The Daily Sentinel (Grand Junction): This is Colorado Journalism Week, a time to celebrate and honor the essential role the working press performs in a free and open society. Gov. John Hickenlooper issued a proclamation to that effect for the week of April 16-22 during the Colorado Press Association’s annual convention last weekend.

The governor invoked the words of the nation’s fourth president, James Madison: “A people who mean to be their own governors must arm themselves with the power which knowledge gives … an informed constituency is essential to a healthy democracy.”

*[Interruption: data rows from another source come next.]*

(** * The claims *)

(** C1.  The claim asks that the period candidate be the denominator of
    the best rational approximation of [y / 2 ^ n] under the bound
    [N - 1].  The cell hands the integer [y] to [Fraction], never
    [y / 2 ^ n]: at [N = 15], [y = 4] (so [n = 4]) the candidate is [1],
    while the phase [4 / 16] has the best approximation [1 / 4] and no
    fraction of denominator [1] is a best approximation of it. *)
Theorem period_candidate_ignores_phase :
  qubitCount 15 = 4
  /\ Shor.period_candidate 4 15 = inr 1
  /\ phase_period 4 (qubitCount 15) 15 = inr 4
  /\ best_approximation 4 (2 ^ qubitCount 15) (15 - 1) 1 4
  /\ forall p : Z, ~ best_approximation 4 (2 ^ qubitCount 15) (15 - 1) p 1.
Proof.
  split; [reflexivity |]. split; [reflexivity |].
  split; [reflexivity |]. change (qubitCount 15) with 4.
  split.
  - split; [lia |]. intros p' q' Hq. change (2 ^ 4) with 16. lia.
  - intros p [_ H]. specialize (H 1 4 ltac:(lia)).
    change (2 ^ 4) with 16 in H. lia.
Qed.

And President Thomas Jefferson once said: “Were it left to me to decide whether we should have a government without newspapers or newspapers without a government, I should not hesitate a moment to prefer the latter. But I should mean that every man should receive those papers and be capable of reading them.”

Jefferson’s choice of newspapers over government reflected the Founding Fathers’ desire to give freedom of speech and the press a prominent place in the First Amendment in the Bill of Rights of the United States Constitution. They understood that journalism was necessary to have an informed public and a well-functioning democratic system.

Lately, though, the press — now more accurately referred to as “the media” — seems to be increasingly under attack. The words “fake news” tend to be thrown out whenever people disagree with something they read or see, regardless of whether the information presented is factual or not.